To create a new domain controller, install Active Directory on a computer that is running Windows Server 2003 or Windows Server 2003 with Service Pack 1 (SP1). Installing domain controllers to create a forest and new domains is a deployment task that you perform when you initially deploy your forest, and it is beyond the scope of this guide. However, as your forest grows, you might need to add more domain controllers to existing domains.

There are several reasons for adding a new domain controller. Additional applications (which are Active Directory–integrated as opposed to running on domain controllers) might be required to meet increased capacity requirements, provide upgrades and fault tolerance, and reduce failures. You might add a new site where users require a domain controller for logging on to the domain. For more information about criteria and best practices for deploying domain controllers, see Designing and Deploying Directory and Security Services on the Microsoft Web site (https://go.microsoft.com/fwlink/?LinkId=45801).

When a domain controller is no longer needed, remove Active Directory. The process of removing Active Directory involves steps similar to the steps for installation. You run many of the same tests before you remove the directory as you ran before you installed the directory. These tests ensure that the process occurs without any problems. In the event that a domain controller suffers a hardware failure and you plan to never return it to service, you must use a procedure that forces Active Directory removal and then take additional steps to remove the server object and its metadata from the directory.

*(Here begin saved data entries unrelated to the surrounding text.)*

Lemma lines_one m v t f ws : tty m v t -> prints_lines (printf m v f ws) m t [(f, ws)].
Proof.
  intros Ht oss (os & ? & Hos & ->%Forall2_nil_inv_l & ->)%Forall2_cons_inv_l.
  destruct (print_says m v t f ws os Ht Hos) as (m' & v' & E & H). exists m', v'.
  split; [done|]. simpl. by rewrite app_nil_r.
Qed.

Lemma lines_bind r (f : mem * video_state -> option (mem * video_state)) m t ls1 ls2 :
  prints_lines r m t ls1 ->
  (forall m' v' os, says m t os m' v' -> prints_lines (f (m', v')) m' (run os t) ls2) ->
  prints_lines (r ≫= f) m t (ls1 ++ ls2).
Proof.
  intros H1 H2 oss (oss1 & oss2 & Ho1 & Ho2 & ->)%Forall2_app_inv_l.
  destruct (H1 oss1 Ho1) as (m1 & v1 & -> & Y1). destruct (H2 m1 v1 _ Y1 oss2 Ho2) as (m2 & v2 & E & Y2).
  exists m2, v2. split; [done|]. rewrite concat_app. by eapply says_trans.
Qed.

Lemma lines_if (b : bool) r m v t ls :
  tty m v t -> (b = true -> prints_lines r m t ls) ->
  prints_lines (if b then r else Some (m, v)) m t (if b then ls else []).
Proof. intros Ht H. destruct b; [by apply H|by apply lines_nil]. Qed.
End Lines.

(** ** The report *)

Section Report.
Context {printf : mem -> video_state -> list Z -> list Z -> option (mem * video_state)}.
Context {clear : mem -> video_state -> mem * video_state} `{!Console printf clear}.
(** The memory at the call; the address of the information; the entries of the map. *)
Context (m0 : mem) (mbi : Z) (es : list mmap_entry).

(** Where the entries of the map are. *)
Fixpoint entry_addrs (es : list mmap_entry) (a : Z) : list Z :=
  match es with [] => [] | e :: es => a :: entry_addrs es (a + e_size e + 4) end.

Definition flag (bit : Z) : bool := c_true (CHECK_FLAG (mbi_flags m0 mbi) bit).

Definition mod_line (m : mem) (p : Z) : list Z * list Z :=
  (fmt_mod, [mod_start m p; mod_end m p; mod_cmdline m p]).

Definition mod_lines : list (list Z * list Z) :=
  (fun i => mod_line m0 (mbi_mods_addr m0 mbi + MODULE_SIZE * i)) <$> seqZ 0 (mbi_mods_count m0 mbi).

Definition entry_lines : list (list Z * list Z) :=
  (fun e => (fmt_entry, entry_words m0 e)) <$> entry_addrs es (mbi_mmap_addr m0 mbi).

(** The report, line by line; nothing follows the complaint about bits 4 and 5. *)
Definition flag_lines : list (list Z * list Z) :=
  [(fmt_flags, [mbi_flags m0 mbi])] ++
  (if flag 0 then [(fmt_mem, [mbi_mem_lower m0 mbi; mbi_mem_upper m0 mbi])] else []) ++
  (if flag 1 then [(fmt_boot_device, [mbi_boot_device m0 mbi])] else []) ++
  (if flag 2 then [(fmt_cmdline, [mbi_cmdline m0 mbi])] else []) ++
  (if flag 3 then (fmt_mods, [mbi_mods_count m0 mbi; mbi_mods_addr m0 mbi]) :: mod_lines else []) ++
  (if flag 4 && flag 5 then [(fmt_both, [])]
   else
     (if flag 4
      then let p := mbi_aout_sym mbi in [(fmt_aout, [aout_tabsize m0 p; aout_strsize m0 p; aout_addr m0 p])]
      else []) ++
     (if flag 5
      then let p := mbi_elf_sec mbi in
           [(fmt_elf, [elf_num m0 p; elf_size m0 p; elf_addr m0 p; elf_shndx m0 p])]
      else []) ++
     (if flag 6 then (fmt_mmap, [mbi_mmap_addr m0 mbi; mbi_mmap_length m0 mbi]) :: entry_lines else [])).

(** The bytes that the report reads. *)
Definition info_area (a : Z) : Prop :=
  mbi <= a < mbi + 52 \/
  mbi_mods_addr m0 mbi <= a < mbi_mods_addr m0 mbi + MODULE_SIZE * mbi_mods_count m0 mbi \/
  (exists e, e ∈ entry_addrs es (mbi_mmap_addr m0 mbi) /\ e <= a < e + 24).

(** What a boot loader documents: the modules and the map end below 4 GB. *)
Record info_ok : Prop := {
  io_quiet a : info_area a -> ~ tty_area a;
  io_mods : mbi_mods_addr m0 mbi + MODULE_SIZE * mbi_mods_count m0 mbi < 4294967296;
  io_count : mbi_mods_count m0 mbi < 2147483648;
  io_map : mmap_at m0 (mbi_mmap_addr m0 mbi) (mbi_mmap_addr m0 mbi + mbi_mmap_length m0 mbi) es;
  io_entries : Forall entry_ok es;
  io_end : mbi_mmap_addr m0 mbi + mbi_mmap_length m0 mbi < 4294967296
}.

Definition agree (m : mem) : Prop := same_on info_area m0 m.

Lemma agree_says m t os m' v' : info_ok -> agree m -> says m t os m' v' -> agree m'.
Proof.
  intros Hi Ha [_ Hs] a Hin. rewrite Hs by by apply (io_quiet Hi). by apply Ha.
Qed.
(** C20: the repository's test of the file system fails.  On a new file system
    [run_tests] creates sixteen files, prints that the seventeenth is refused, deletes
    the first file, does not find the second one, says so and returns TEST_FAILURE;
    fifteen files are left in the directory behind the entry that hides them. *)
Theorem run_tests_fails m v t :
  files_made s 0 m -> (forall j, 0 <= j < 80 -> load8 m (pathname + j) = 0) ->
  cstr m delim_str [DELIM] -> (forall i, 0 <= i < NUM_MAX_FD -> t_fd m cur i = 0) -> shown m v t ->
  exists m' v', run_tests printf kmalloc kfree fuel delim_str sbuf null_str lit frame pathname data1 data2 data3 addr
      thread0 thread1 (World m v s sc) = Some (World m' v' s sc, TEST_FAILURE) /\
    shown m' v' (run (create_message ++ unlink_message) t) /\
    (forall i, 0 <= i < 16 -> load8 m' (__root_blk s + i) = 0) /\
    (forall k, 1 <= k < 16 -> cstr m' (dirent (__root_blk s) k) (file_name k)).
Proof using TL Hlk.
  intros F Hz Hd Hfd Hsh.
  set (m1 := memset (memset (memset m data1 49 DATA1_SIZE) data2 50 DATA2_SIZE) data3 51 DATA3_SIZE).
  assert (same_on (fun a => ~ data_bytes a) m m1) as Hs.
  { intros a Ha. unfold data_bytes in Ha. unfold m1. rewrite !load8_memset by (vm_compute; by split).
    by rewrite !decide_False by lia. }
  destruct (carried _ _ _ Hs) as [Hd1 Hfd1]; [by intros a Ha (_ & Hn & _)%(tl_data TL)|done|done|].
  assert (testing 0 m1 v t) as T.
  { split; [| |done|done|].
    - eapply files_carried; [exact Hs| |lia|done]. by intros a Ha (Hn & _)%(tl_data TL).
    - intros j Hj. rewrite <- (Hz j Hj). apply Hs. intros (_ & _ & _ & Hn)%(tl_data TL). apply Hn. unfold path_area. lia.
    - eapply shown_carried; [exact Hs| |done]. by intros a Ha (_ & _ & Hn & _)%(tl_data TL). }
  destruct (make_all 16 0 m1 v t T) as (m2 & v2 & E2 & T2); [lia|lia|].
  destruct (delete_fails m2 v2 _ T2) as (m3 & v3 & E3 & Hsh3 & Hz3 & Hn3).
  exists m3, v3. rewrite run_app. split_and!; [|done..].
  assert (test1 printf fuel delim_str sbuf null_str lit frame pathname (World m1 v s sc)
    = Some (World m3 v3 s sc, inl TEST_FAILURE)) as E1.
  { unfold test1. unfold mbind, test_bind. change (Z.to_nat (MAX_FILES + 1)) with 17%nat.
    change 48 with (48 + 0) at 1. rewrite E2. exact E3. }
  unfold run_tests, result, mbind, test_bind, modify. cbn [w_mem w_video w_rd w_sched]. fold m1. by rewrite E1.
Qed.
End Run.

(** ** A run on the disk at 0x100000 *)

Definition ex_test_lits : list (list Z) := [chars "/file"; fmt_create; fmt_unlink].
Definition ex_test_mem : mem := store_bytes (ex_texts ex_test_lits fresh_disk) 0x3000 [47; 0].
Definition ex_test_video : video_state := VideoState 7 0 0 VIDEO.
Definition ex_test_sched : sched_state := SchedState unlocked 1 1 0 0 0xd0000 0 0 0.

Lemma ex_test_lits_ok : (length ex_test_lits <= 256)%nat /\ Forall (fun l => (length l < 256)%nat) ex_test_lits.
Proof. split; [simpl; lia|]. apply (bool_decide_unpack _). by vm_compute. Qed.

Lemma ex_test_con a :
  console_area ex_buf 0 no_string (ex_lit ex_test_lits) ex_frame ex_test_lits a -> 0x4000 <= a < 0xb8fa0.
Proof.
  destruct ex_test_lits_ok as [H1 H2]. intros Ha. apply (ex_area_range ex_test_lits) in Ha; [|done|done].
  revert Ha. change SCREEN_SIZE with 4000. unfold ex_buf, VIDEO. lia.
Qed.

Lemma ex_test_console :
  console_layout 300 ex_buf 0 (last_path 0xc0000) (ex_lit ex_test_lits) ex_frame ex_test_lits.
Proof.
  destruct ex_test_lits_ok as [H1 H2]. destruct (ex_layout ex_test_lits H1 H2) as [C1 C2 C3 C4 C5 _].
  assert (forall w l, last_path 0xc0000 w = Some l -> w = 0xc0000 /\ length l = 6%nat) as Hl
    by (unfold last_path; intros w l; case_Z; [by intros; simplify_eq|done]).
  split; [done|done|done| |done|].
  - intros a [Ha|(w & l & [-> El]%Hl & Ha)]; [apply C4; by left|].
    unfold text_bytes, string_at in Ha. rewrite El in Ha. change (0xc0000 =? 0) with false in Ha. cbv iota in Ha.
    unfold scratch, on_screen, ex_buf, ex_frame, FRAME_WORDS, VIDEO. change SCREEN_SIZE with 4000. lia.
  - intros w l [-> El]%Hl. rewrite El. unfold off_screen, string_at, VIDEO. change SCREEN_SIZE with 4000.
    change (0xc0000 =? 0) with false. cbv iota. lia.
Qed.

Lemma ex_test_layout :
  test_layout 300 0x3000 ex_buf 0 (ex_lit ex_test_lits) ex_frame ex_test_lits 0xc0000 0xc1000 0xc2000 0x400000
    (rd_at 0x100000) ex_test_sched.
Proof.
  assert (forall a, disk_area (rd_at 0x100000) a -> 0x104000 <= a < 0x164100) as Hdisk
    by (unfold disk_area; simpl; intros a; lia).
  assert (forall a, kept_area 0x3000 ex_test_sched a -> 0x3000 <= a < 0x3002 \/ 0xd0028 <= a < 0xd0068) as Hkept
    by (unfold kept_area, NUM_MAX_FD; simpl; intros a; lia).
  assert (forall a, data_bytes 0xc1000 0xc2000 0x400000 a -> 0xc1000 <= a < 0xc6000 \/ 0x400000 <= a < 0x500000) as Hdata.
  { unfold data_bytes. change DATA1_SIZE with 0x800. change DATA2_SIZE with 0x4000. change DATA3_SIZE with 0x100000.
    intros a. lia. }
  split.
  - lia.
  - exact ex_test_console.
  - done.
  - split; unfold off; simpl; lia.
  - split; simpl; lia.
  - unfold path_area. intros a Ha. split_and!; [intros H%Hdisk|intros H%Hkept|intros H%ex_test_con]; lia.
  - intros a Ha%Hdata. unfold path_area. split_and!; [intros H%Hdisk|intros H%Hkept|intros H%ex_test_con|]; lia.
  - intros a Ha%ex_test_con. split; [intros H%Hdisk|intros H%Hkept]; lia.
  - intros a Ha%Hkept H%Hdisk. lia.
Qed.

Lemma ex_test_files : files_made (rd_at 0x100000) 0 ex_test_mem.
Proof.
  pose proof (zeros_ok ex_test_mem 0x164000 256 ltac:(by vm_compute)) as H1.
  pose proof (zeros_ok ex_test_mem 0x104040 1024 ltac:(by vm_compute)) as H2.
  split; [by vm_compute|by vm_compute|intros; lia|intros; lia|intros; lia|intros; lia|..]; intros k i Hk Hi.
  - rewrite <- (H1 (16 * k + i)) by lia. f_equal. unfold dirent, DIRENT_SIZE. simpl. lia.
  - rewrite <- (H2 (64 * k + i)) by lia. f_equal. unfold INODE_SIZE. simpl. lia.
Qed.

Renaming Domain Controllers

You often need to rename a domain controller for organizational or administrative reasons or when the computer hardware must be replaced. Renaming a domain controller requires that Domain Name System (DNS) resource records be updated with the new Internet Protocol (IP)-to-host name mappings and that service principal names (SPNs) replicate to all domain controllers in the domain. You must also update File Replication service (FRS) objects.

Adding Domain Controllers to Remote Sites

If enough directory users are employed in a remote site, especially in a site that has slow connectivity to the hub site, you might need to add a domain controller to the site to provide directory access for logons and searches. Specifically, you can either install a domain controller in the hub site and ship it to the site or install the domain controller in the remote site. When you install the domain controller in the remote site, Active Directory must be sourced in one of two ways:

  • By Active Directory replication over the wide area network (WAN) link

  • Directly from restored backup media

Assuming that the remote site is connected to a hub site by a WAN link and does not contain a domain controller for the domain, you might want to avoid the additional time and the performance impact of replicating the full replica of Active Directory over the WAN when you add a new domain controller to the remote site. In this case, you can use backup media to install Active Directory.

If you want to install a domain controller from backup media, both the source of the backup and the target server that is to be promoted to a domain controller must be running Windows Server 2003 or Windows Server 2003 with SP1, and the operating system of the source of the backup and the target server must be the same. The hardware platform (32-bit or 64-bit) of the two computers must also match. Restoring from backup media eliminates the need to use replication to create the Active Directory replica on the new domain controller.